Unsatisfied Bhabhi ℂall Girls Vadodara Book Esha 7427069034 Top Class ℂall Gi...
htogcp.docx
1. Document Title GCP Data Ingestion – History data migration (One time load)
Version 1.0
Document Summary This Document guides you to migrate hive data to BQ.
Team GDIA – ENOP
2. Copy Hive data to BQ
Description:
Irrespective of source format, all the hive tables will be converted to an external hive table in ORC format
and ORC files will be copied from HDFS to GCS using DISTCP. BQ load will pick the files from GCS and
load data to BQ tables.
Approach:
Step 1:
Step 2:
Step 3:
Additional Artifacts:
Log file generation, mail alert in case of success/failure scenarios.
Pre-requisite:
1. Gcloud utility should be installed in HPC (putty). Please follow the below instruction:
export no_proxy="localhost, 127.0.0.1, .ford.com"

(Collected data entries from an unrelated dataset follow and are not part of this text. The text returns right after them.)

Lemma scanDirections_mem (fuel : nat) (dirs : list (Z * Z)) (acc all : list Coord) :
  scanDirections fuel board player r c dirs acc = Some all →
  ∀ p, p ∈ all ↔ p ∈ acc ∨ ∃ d, d ∈ dirs ∧ onLongRun board player r c d p.
Proof.
  revert acc. induction dirs as [|d dirs IH]; intros acc; simpl.
  - intros [= <-] p. split; [by left|]. intros [?|(d & Hd & _)]; [done|]. set_solver.
  - destruct (scanLine fuel board player r c d) as [[count cells]|] eqn:Hline; [|done].
    intros Hrest p. rewrite (IH _ Hrest p).
    destruct (scanLine_long _ _ _ _ Hline) as [_ Hcells]. specialize (Hcells p).
    case_bool_decide as H5.
    + rewrite elem_of_app. split.
      * intros [[?|?]|(d' & Hd' & ?)]; [by left| |].
        -- right. exists d. split; [set_solver|]. apply Hcells. done.
        -- right. exists d'. split; [set_solver|done].
      * intros [?|(d' & Hd' & Hon)]; [by left; left|].
        apply elem_of_cons in Hd' as [-> | Hd'].
        -- left; right. by apply Hcells.
        -- right. by exists d'.
    + split.
      * intros [?|(d' & Hd' & ?)]; [by left|]. right. exists d'. split; [set_solver|done].
      * intros [?|(d' & Hd' & Hon)]; [by left|].
        apply elem_of_cons in Hd' as [-> | Hd'].
        -- apply Hcells in Hon. tauto.
        -- right. by exists d'.
Qed.

End Axis.

(** ** [new Set] *)

Lemma uniqueFrom_spec (seen l : list Coord) :
  NoDup (uniqueFrom seen l) ∧
  ∀ p, p ∈ uniqueFrom seen l ↔ p ∈ l ∧ p ∉ seen.
Proof.
  revert seen. induction l as [|x l IH]; intros seen; simpl.
  - split; [constructor|]. set_solver.
  - case_bool_decide as Hx.
    + destruct (IH seen) as [Hnd Hmem]. split; [done|].
      intros p. rewrite Hmem. set_solver.
    + destruct (IH (x :: seen)) as [Hnd Hmem]. split.
      * constructor; [|done]. rewrite Hmem. set_solver.
      * intros p. rewrite elem_of_cons, Hmem. 
        destruct (decide (p = x)) as [-> | ]; set_solver.
Qed.

Lemma uniqueStones_NoDup (l : list Coord) : NoDup (uniqueStones l).
Proof. apply uniqueFrom_spec. Qed.

Lemma uniqueStones_mem (l : list Coord) (p : Coord) : p ∈ uniqueStones l ↔ p ∈ l.
Proof. unfold uniqueStones. rewrite (proj2 (uniqueFrom_spec [] l)). set_solver. Qed.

export https_proxy=http://internet.ford.com:83
export http_proxy=http://internet.ford.com:83
export HTTPS_PROXY=http://internet.ford.com:83
export HTTP_PROXY=http://internet.ford.com:83
curl https://sdk.cloud.google.com | bash
2. Hive database should be created in prior in appropriate path.
Input:
Config file with 7 values separated by commas (Hive target DB, Hive Source DB, Hive Table name, HDFS
Path, gcs path, dataset name, BQ table name)
Source Hive Table
(Any Format)
Interim Hive Table
(external - orc)
Distcp
istcp
GCS Bucket BigQuery
BQ
Load
Interim Hive Table
(external - orc)
GCS Bucket
3. Sample config file:
Script:
history load.txt
Script Execution:
3 parameters are passed as command line arguments to the shell script.
1. Input config file -> This is generated manually by the user. Content of the input files are
already mentioned in previous steps.
2. Email id -> Id to which the success/failure alert should be sent.
3. Json Key file -> RM has the access to generate vault key for each environment.
Modification to be done in script:
In Line #4 log path should be updated accordingly. (Instead of <path> proper unix directory path where
the log file should be saved has to be given)
Command to execute the script using putty:
sh onprem_hist.sh path/config.txt email_id path/gcp_key.json
4. Output:
Log file:
Mail Alert:
History Load
Status.msg
Note:
Ensure to drop the interim database and tables that were created as part of history load.